Participants in a dialogue on the prohibition of corporal punishment in the home on Tuesday agreed that corporal punishment perpetuated the cycle of violence, and said it was harsh on children. They said it violated their rights as equal human beings, and that it ultimately created delinquency in adolescents, and aggression in adults.

“Studies have shown that harsh discipline like spanking is associated with depression in adulthood and an increase in condoning violent behaviour,” said executive director of the Centre for Justice and Crime Prevention, Patrick Burton, during a discussion hosted by the Human Sciences Research Council.

“It reduces moral regulation and reduces empathy,” he said, and children who had been spanked at home were twice as likely to use drugs, and have a positive attitude towards assault, revenge and using force to take goods.

The dialogue defined corporal punishment as any punishment in which physical force was used with the intention of causing some degree of pain or discomfort.
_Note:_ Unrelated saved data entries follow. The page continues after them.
(** ** Where a handle comes from *)

(** The acquisition the call for [r] holds the result of, or waits for, is
    the last one issued for [r]; it was issued by the live effect, with the
    engine that effect depends on; and a handle is held only if that
    initializer can give one. *)
Definition provenance (fb : Fiber) (r : Resource) : Prop :=
  (forall g init, In (Acquire r g init) (log fb) -> g <= live (slot fb r)) /\
  match effect_deps (slot fb r) with
  | None =>
      resource (slot fb r) = None /\ forall g, issued r g (log fb) = None
  | Some inputs =>
      exists e,
        inputs = effect_inputs (snd (call_site e r)) /\
        issued r (live (slot fb r)) (log fb) = Some (fst (call_site e r)) /\
        (resource (slot fb r) <> None ->
         fst (call_site e r) <> from_engine None)
  end.

(** ** Acquisitions that hand over their handle *)

(** The acquisitions that are live in [fb] for the resources of [l] hand
    over the handles [a], in the order of [l]. *)
Definition resettle (a : Resource -> Ref) (fb : Fiber) (l : list Resource)
  : list Event :=
  map (fun r => Settle r (live (slot fb r)) (Resolved (Some (a r)))) l.

(** A promise that has settled belongs to an acquisition that was issued. *)
Definition settled_ok (fb : Fiber) : Prop :=
  forall r g, was_settled r g (settled fb) = true -> g <= live (slot fb r).

(** ** Failures the caller gets to see *)






End Scene.

(** ** A concrete life of the component *)

Definition demo_imports : Imports := {| FilamentWorkletContext := 99 |}.

Definition demo_props (f : option FrameRateOptions) (fb : option Element)
  : FilamentProviderProps :=
  {| children := 7;
     viewProps :=
       {| frameRateOptions := f; fallback := fb; otherProps := 0 |} |}.

(** Mount while [useEngine] is pending, then a render with the engine. *)
Definition demo_mount : list Event :=
  [Render (demo_props None (Some 5)) None;
   Render (demo_props None (Some 5)) (Some 100)].

(** The acquisitions issued with engine 100 and the choreographer
    acquisition hand over their handles. *)
Definition demo_settle : list Event :=
  [Settle choreographer 1 (Resolved (Some 50));
   Settle nameComponentManager 2 (Resolved (Some 17));
   Settle renderer 2 (Resolved (Some 16));
   Settle camera 2 (Resolved (Some 15));
   Settle view 2 (Resolved (Some 14));
   Settle lightManager 2 (Resolved (Some 13));
   Settle scene 2 (Resolved (Some 12));
   Settle renderableManager 2 (Resolved (Some 11));
   Settle transformManager 2 (Resolved (Some 10))].

(** All nine hooks hold a handle; the next render with engine 100 is the
    first with an open gate. *)
Definition demo_settled : Fiber :=
  run (imports := demo_imports) (demo_mount ++ demo_settle) mount.

(** The state after that render was committed. *)
Definition demo_ready : Fiber :=
  render_commit (imports := demo_imports) (demo_props None (Some 5)) (Some 100)
                demo_settled.

(** Only the transform manager has settled. *)
Definition demo_partial : Fiber :=
  run (imports := demo_imports)
      (demo_mount ++ [Settle transformManager 2 (Resolved (Some 10))]) mount.

(** The snapshot published by the first render with an open gate. *)
Definition demo_snapshot : FilamentContextType :=
  {| ctx_addr := 1;
     ctx_props :=
       [("engine", 100); ("transformManager", 10); ("renderableManager", 11);
        ("scene", 12); ("lightManager", 13); ("view", 14); ("camera", 15);
        ("renderer", 16); ("nameComponentManager", 17);
        ("workletContext", 99); ("choreographer", 50)] |}.

(** The engine has changed to 101 and the eight handles were reset. *)
Definition demo_reset : Fiber :=
  render_commit (imports := demo_imports) (demo_props None (Some 5))
                (Some 101) demo_ready.

(** The acquisitions issued with engine 101 hand over their handles. *)
Definition demo_settle_again : list Event :=
  [Settle transformManager 3 (Resolved (Some 20));
   Settle renderableManager 3 (Resolved (Some 21));
   Settle scene 3 (Resolved (Some 22));
   Settle lightManager 3 (Resolved (Some 23));
   Settle view 3 (Resolved (Some 24));
   Settle camera 3 (Resolved (Some 25));
   Settle renderer 3 (Resolved (Some 26));
   Settle nameComponentManager 3 (Resolved (Some 27))].

(** The handles engine 101 creates. *)
Definition demo_new_handles (r : Resource) : Ref :=
  match r with
  | transformManager => 20
  | renderableManager => 21
  | scene => 22
  | lightManager => 23
  | view => 24
  | camera => 25
  | renderer => 26
  | nameComponentManager => 27
  | choreographer => 50
  end.

(** The snapshot published by the render that first sees engine 101. *)
Definition demo_mixed : FilamentContextType :=
  {| ctx_addr := 2;
     ctx_props :=
       [("engine", 101); ("transformManager", 10); ("renderableManager", 11);
        ("scene", 12); ("lightManager", 13); ("view", 14); ("camera", 15);
        ("renderer", 16); ("nameComponentManager", 17);
        ("workletContext", 99); ("choreographer", 50)] |}.

(** A frame-rate object as the caller builds it: its identity, which is
    what the component sees of it, and what it holds. *)
Record FrameRateObject := {
  fro_identity : FrameRateOptions;
  fro_interval : nat
}.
The description was taken from the Convention on the Rights of the Child, and it said these punishments included hitting, could involve kicking, shaking or throwing children, scratching, pinching, biting, pulling hair or boxing.

Chantal Kissoon, from the South African Human Rights Commission, said society had the responsibility to set unequivocal standards on the rights of the child, and that they were non-negotiable. Children, she said, were inherent rights holders, and had to be treated as such.

Karabo Ngidi argued that the community had to be roped in if a change in respect of children’s rights was to be realised.

“Changing legislature and abolishing corporal punishment in the home is not enough, we have to take the community with us,” she said.

She spoke of the common law of reasonable chastisement, and said that it created confusion.

“This common-law defence must be abolished, because it infringes on the child’s constitutional right,” she said.

Participants agreed on the need to actively involve the community in efforts to ban corporal punishment in the home.

A participant from Mthatha said the community around them had been trained and made aware of alternative methods of discipline, parents had been empowered and it worked very well.

Southern African Catholic Bishops’ Conference researcher Lois Law said churches had a responsibility to protect children.

“The inter-generational psycho-social impact of violence is evident, and clearly prisons and other forms of correction are not working,” she said.

She said children eventually accepted violence as a way of life, and they lived in perpetual fear and had low self-esteem as a result. “They have a distorted version of what is right and wrong, they turn to gangs for acceptance,” she said.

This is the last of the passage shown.